Le 5 décembre 1853, une nouvelle conférence de Vienne fut organisée. Mais il était trop tard. Le 11 décembre, la nouvelle de la destruction de Sinope parvint à Paris. La France décida alors « l’occupation maritime de la mer Noire » en gage jusqu’à la paix. Paris fut suivie par Londres dans cet acte de fermeté. Dans les faits, la France sommait les navires russes de regagner Sébastopol et de ne plus attaquer les Ottomans qui, eux aussi, voyaient leurs activités surveillées et toute attaque proscrite. Les puissances occidentales cherchaient à imposer aux belligérants un armistice naval dans l’optique d’arriver à une paix générale. En janvier 1854, le tsar protesta évidemment contre cette exigence humiliante. Car l’ordre était de surcroît inégal : les Ottomans pouvaient naviguer le long de leurs côtes et ravitailler leurs armées alors que les Russes devaient rester dans leurs ports.

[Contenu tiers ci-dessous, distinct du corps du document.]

(* ===== verification/Control.v ===== *)
(** * [processes/control.py]: interventions and operator controls

    [record_intervention] parks a process on its operator after a failed turn;
    [apply_control] applies an attributed retry, wake, takeover or resume once, and
    schedules its delivery to the workflow through the outbox. *)

From stdpp Require Import base gmap list strings sets.
From Stdlib Require Import ZArith Lia.
From S2P Require Import Prelude Python PyTime Json Limits Contracts Schema Session State.

#[local] Open Scope Z_scope.

Definition control_type_value (t : ProcessControlType) : string :=
  match t with
  | PC_RETRY => "retry" | PC_WAKE => "wake" | PC_TAKEOVER => "takeover" | PC_RESUME => "resume"
  end.

(** The kind is a string that a check constraint of the table restricts. *)
Record InterventionInput := mkInterventionInput {
  iv_intervention_id : UUID;
  iv_tenant_id : UUID;
  iv_process_instance_id : UUID;
  iv_agent_turn_id : UUID;
  iv_kind : InterventionKind;
  iv_error_type : string;
  iv_error : string;
  iv_event_ids : list UUID;
  iv_review_command_ids : list UUID;
  iv_action_attempt_ids : list UUID;
  iv_timer_ids : list string
}.

#[export] Instance InterventionInput_rebuild : Rebuild InterventionInput := λ v,
  mkInterventionInput (iv_intervention_id v) (iv_tenant_id v) (iv_process_instance_id v) (iv_agent_turn_id v)
    (iv_kind v) (iv_error_type v) (iv_error v) (iv_event_ids v) (iv_review_command_ids v)
    (iv_action_attempt_ids v) (iv_timer_ids v).

Record ProcessControlInput := mkControlInput {
  pc_command_id : UUID;
  pc_tenant_id : UUID;
  pc_process_instance_id : UUID;
  pc_actor_id : UUID;
  pc_command_type : ProcessControlType;
  pc_reason : string;
  pc_intervention_id : option UUID
}.

(** [process.status = ...; process.current_wake_conditions = ...] *)
Definition steered (status : ProcessStatus) (wakes : list WakeCondition) (p : ProcessInstance)
  : ProcessInstance := p <| pi_status := status |> <| pi_current_wake_conditions := wakes |>.

(** ** Interventions *)

Definition new_intervention (v : InterventionInput) (now : Z) : ProcessIntervention :=
  mkProcessIntervention (iv_intervention_id v) (iv_tenant_id v) (iv_process_instance_id v)
    (iv_agent_turn_id v) (iv_kind v) IS_OPEN (iv_error_type v) (py_prefix 10000 (iv_error v))
    (str_uuid <$> iv_event_ids v) (str_uuid <$> iv_review_command_ids v)
    (str_uuid <$> iv_action_attempt_ids v) (iv_timer_ids v) None None now.

Definition is_turn_intervention (v : InterventionInput) (r : ProcessIntervention) : bool :=
  eqb (pv_tenant_id r) (iv_tenant_id v) && eqb (pv_process_instance_id r) (iv_process_instance_id v)
  && eqb (pv_agent_turn_id r) (iv_agent_turn_id v).

(** [ProcessControlService.record_intervention] *)
Definition record_intervention (v : InterventionInput) : Tx ProcessIntervention :=
  _ ← set_tenant_context (iv_tenant_id v);
  existing ← scalar (is_turn_intervention v);
  match existing with
  | Some r => mret r
  | None =>
      found ← scalar (is_process (iv_tenant_id v) (iv_process_instance_id v));
      match found with
      | None => tx_raise ProcessControlConflict "process instance not found"
      | Some process =>
          now ← transaction_now;
          _ ← insert (new_intervention v now);
          _ ← (if is_halted (pi_status process) then mret tt
               else update (pi_id process) (steered PS_REVIEW [HumanWakeCondition OPERATOR]));
          mret (new_intervention v now)
      end
  end.

(** ** Controls *)

(** The checks of the reason. *)
Definition control_reason (reason : string) : result string :=
  let reason := strip reason in
  _ ← raise_if (is_empty reason || (10000 <? Z.of_nat (py_len reason))) ProcessControlConflict
        "control command reason must contain 1 to 10000 characters";
  _ ← rewrap_value_error ProcessControlConflict
        (require_utf8_bytes reason "operator guidance"
           (max_operator_guidance_bytes DEFAULT_PLATFORM_SAFETY_LIMITS));
  Ok reason.

Definition is_control (c : ProcessControlInput) (r : ProcessControlCommand) : bool :=
  eqb (pcc_tenant_id r) (pc_tenant_id c) && eqb (pcc_id r) (pc_command_id c).

(** [existing] was stored by another command. *)
Definition control_differs (c : ProcessControlInput) (reason : string) (existing : ProcessControlCommand)
  : bool :=
  negb (eqb (pcc_process_instance_id existing) (pc_process_instance_id c))
  || negb (eqb (pcc_actor_id existing) (pc_actor_id c))
  || negb (eqb (pcc_command_type existing) (pc_command_type c))
  || negb (eqb (pcc_reason existing) reason)
  || negb (eqb (pcc_intervention_id existing) (pc_intervention_id c)).

(** The open intervention that a retry names. *)
Definition retried_intervention (c : ProcessControlInput) : Tx ProcessIntervention :=
  match pc_intervention_id c with
  | None => tx_raise ProcessControlConflict "retry requires an intervention ID"
  | Some id =>
      intervention ← scalar (λ r : ProcessIntervention, eqb (pv_tenant_id r) (pc_tenant_id c)
        && eqb (pv_process_instance_id r) (pc_process_instance_id c) && eqb (pv_id r) id);
      match intervention with
      | Some r =>
          _ ← tx_raise_if (negb (eqb (pv_status r) IS_OPEN)) ProcessControlConflict "intervention is not open";
          mret r
      | None => tx_raise ProcessControlConflict "intervention is not open"
      end
  end.

(** The branches on the command type: the process is steered, and a retry returns
    its intervention. *)
Definition steer (c : ProcessControlInput) (process : ProcessInstance) : Tx (option ProcessIntervention) :=
  match pc_command_type c with
  | PC_RETRY =>
      r ← retried_intervention c;
      _ ← update (pi_id process) (steered PS_ACTIVE []);
      mret (Some r)
  | PC_TAKEOVER =>
      _ ← tx_raise_if (eqb (pi_status process) PS_PAUSED) ProcessControlConflict "process is already paused";
      _ ← update (pi_id process) (steered PS_PAUSED [HumanWakeCondition OPERATOR]);
      mret None
  | PC_RESUME =>
      _ ← tx_raise_if (negb (eqb (pi_status process) PS_PAUSED)) ProcessControlConflict
            "only a paused process can be resumed";
      _ ← update (pi_id process) (steered PS_ACTIVE []);
      mret None
  | PC_WAKE =>
      _ ← tx_raise_if (eqb (pi_status process) PS_PAUSED) ProcessControlConflict
            "resume a paused process before waking it";
      mret None
  end.

Definition retry_payload (r : option ProcessIntervention) : list (string * json) :=
  match r with
  | Some r => [("event_ids", JArr (JStr <$> pv_source_event_ids r));
               ("review_command_ids", JArr (JStr <$> pv_source_review_command_ids r));
               ("action_attempt_ids", JArr (JStr <$> pv_source_action_attempt_ids r));
               ("timer_ids", JArr (JStr <$> pv_source_timer_ids r))]%string
  | None => []
  end.

Definition new_control (c : ProcessControlInput) (reason : string) (payload : list (string * json)) (now : Z)
  : ProcessControlCommand :=
  mkProcessControlCommand (pc_command_id c) (pc_tenant_id c) (pc_process_instance_id c) (pc_actor_id c)
    (pc_intervention_id c) (pc_command_type c) reason payload now.

Definition resolve_intervention (c : ProcessControlInput) (r : option ProcessIntervention) : Tx unit :=
  match r with
  | Some r =>
      at_ ← utcnow;
      update (pv_id r) (λ x : ProcessIntervention, x <| pv_status := IS_RESOLVED |>
        <| pv_resolved_by_command_id := Some (pc_command_id c) |> <| pv_resolved_at := Some at_ |>)
  | None => mret tt
  end.

Definition control_key (c : ProcessControlInput) : string :=
  "process-control:" +:+ str_uuid (pc_command_id c).

(** The event that wakes the process; its document leaves the fields with defaults
    out. *)
Definition wake_event (c : ProcessControlInput) (event_id : UUID) (recorded_at : Z) : CanonicalEvent :=
  mkEvent event_id (pc_tenant_id c) (Some (pc_process_instance_id c)) OPERATOR_MANUAL_WAKE_EVENT_TYPE
    "operator" (str_uuid (pc_command_id c)) (utc recorded_at) (utc recorded_at) 1 CONFIDENTIAL [] []
    [("reason", JStr (pc_reason c)); ("actor_id", JStr (str_uuid (pc_actor_id c)));
     ("command_type", JStr (control_type_value (pc_command_type c)))]%string.

Definition _enqueue_manual_wake (process : ProcessInstance) (c : ProcessControlInput) : Tx unit :=
  event_id ← draw_uuid;
  recorded_at ← utcnow;
  now ← transaction_now;
  _ ← insert (mkEventInbox event_id (pc_tenant_id c) (Some (pc_process_instance_id c)) "operator"
                (str_uuid (pc_command_id c)) OPERATOR_MANUAL_WAKE_EVENT_TYPE (wake_event c event_id recorded_at)
                CS_MATCHED (Some "operator_manual_wake"%string) recorded_at now);
  id ← draw_uuid;
  _ ← insert_or_skip same_dedup (new_outbox_message id (pc_tenant_id c) (pc_process_instance_id c)
        (Some event_id) "temporal.process_event" (pi_workflow_id process) (control_key c)
        [("event_id", JStr (str_uuid event_id)); ("event_type", JStr OPERATOR_MANUAL_WAKE_EVENT_TYPE)]%string now);
  mret tt.

Definition _enqueue_control (process : ProcessInstance) (c : ProcessControlInput)
    (payload : list (string * json)) : Tx unit :=
  id ← draw_uuid;
  now ← transaction_now;
  _ ← insert_or_skip same_dedup (new_outbox_message id (pc_tenant_id c) (pc_process_instance_id c) None
        "temporal.process_control" (pi_workflow_id process) (control_key c)
        ([("command_id", JStr (str_uuid (pc_command_id c)));
          ("command_type", JStr (control_type_value (pc_command_type c)))]%string ++ payload) now);
  mret tt.

(** [ProcessControlService.apply_control] *)
Definition apply_control (c : ProcessControlInput) : Tx ProcessControlCommand :=
  _ ← set_tenant_context (pc_tenant_id c);
  reason ← lift_result (control_reason (pc_reason c));
  existing ← scalar (is_control c);
  match existing with
  | Some r =>
      _ ← tx_raise_if (control_differs c reason r) ProcessControlConflict "control command ID was reused";
      mret r
  | None =>
      found ← scalar (is_process (pc_tenant_id c) (pc_process_instance_id c));
      match found with
      | None => tx_raise ProcessControlConflict "process instance not found"
      | Some process =>
          _ ← tx_raise_if (is_terminal (pi_status process)) ProcessControlConflict
                "terminal processes cannot be controlled";
          intervention ← steer c process;
          let payload := retry_payload intervention in
          now ← transaction_now;
          _ ← insert (new_control c reason payload now);
          _ ← resolve_intervention c intervention;
          _ ← match pc_command_type c with
              | PC_WAKE | PC_RESUME => _enqueue_manual_wake process c
              | _ => _enqueue_control process c payload
              end;
          mret (new_control c reason payload now)
      end
  end.

(** ** What a control does *)

(** The status and the wake conditions a command leaves, if it changes them. *)
Definition steering (t : ProcessControlType) : option (ProcessStatus * list WakeCondition) :=
  match t with
  | PC_RETRY | PC_RESUME => Some (PS_ACTIVE, [])
  | PC_TAKEOVER => Some (PS_PAUSED, [HumanWakeCondition OPERATOR])
  | PC_WAKE => None
  end.
(** The statuses a command is refused for, beside the terminal ones. *)
Definition steerable (t : ProcessControlType) (s : ProcessStatus) : bool :=
  match t with
  | PC_RETRY => true
  | PC_RESUME => eqb s PS_PAUSED
  | PC_TAKEOVER | PC_WAKE => negb (eqb s PS_PAUSED)
  end.

Definition steered_rows (c : ProcessControlInput) (ps : list ProcessInstance) : list ProcessInstance :=
  match steering (pc_command_type c) with
  | Some (st, w) => touch (pc_tenant_id c) (pc_process_instance_id c) (steered st w) <$> ps
  | None => ps
  end.

(** The tables that interventions and controls leave alone. *)
Definition same_work (d d' : Db) : Prop :=
  action_requests d' = action_requests d ∧ action_attempts d' = action_attempts d
  ∧ approval_requests d' = approval_requests d ∧ process_state_revisions d' = process_state_revisions d.

Definition scheduled (d : Db) (tenant : UUID) (key : string) : Prop :=
  ∃ m, m ∈ outbox_messages d ∧ om_tenant_id m = tenant ∧ om_deduplication_key m = key.

(** A command replays its row or is applied. *)
Inductive control_effect (c : ProcessControlInput) (d : Db) : ProcessControlCommand → Db → Prop :=
  | control_replayed r reason :
      control_reason (pc_reason c) = Ok reason →
      hd_error (List.filter (is_control c) (process_control_commands d)) = Some r →
      control_differs c reason r = false → control_effect c d r d
  | control_applied reason process payload now d' :
      control_reason (pc_reason c) = Ok reason →
      hd_error (List.filter (is_control c) (process_control_commands d)) = None →
      hd_error (List.filter (is_process (pc_tenant_id c) (pc_process_instance_id c)) (process_instances d))
        = Some process →
      is_terminal (pi_status process) = false → steerable (pc_command_type c) (pi_status process) = true →
      process_instances d' = steered_rows c (process_instances d) →
      process_control_commands d' = process_control_commands d ++ [new_control c reason payload now] →
      same_work d d' → scheduled d' (pc_tenant_id c) (control_key c) →
      control_effect c d (new_control c reason payload now) d'.

Lemma is_process_tenant t p r : is_process t p r = true → row_tenant r = t.
Proof. by intros []%is_process_ids. Qed.

(** The tables a delivery leaves alone. *)
Definition same_control (d d' : Db) : Prop :=
  process_instances d' = process_instances d ∧ process_control_commands d' = process_control_commands d
  ∧ same_work d d'.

Pour les Franco-Britanniques, l’inégalité des forces justifiait l’inégalité de traitement.

L’Empire ottoman fit une proposition de paix à la conférence de Vienne, promettant de réformer l’Empire et d’accorder des privilèges aux orthodoxes à la condition que la Russie se retire des principautés. Mais de fait, de réelles réformes desserviraient les desseins du tsar en lui ôtant toute opportunité future de faire pression sur la Sublime Porte ! Dès lors, la Russie ne cherchait plus la diplomatie. Elle obtint du shah d’Iran qu’il déclare la guerre à l’Empire ottoman puis essaya également d’obtenir une promesse de neutralité de l’Autriche le 27 janvier 1854. François-Joseph demanda au tsar qu’il promette de préserver l’intégrité de l’Empire ottoman et qu’il évacue les principautés danubiennes une fois la guerre terminée. La Russie ne pouvait promettre de respecter de telles entraves à ses projets ; alors l’empereur d’Autriche refusa de promettre sa neutralité et porta à 30 000 les effectifs de son corps d’observation en Transylvanie, à la frontière.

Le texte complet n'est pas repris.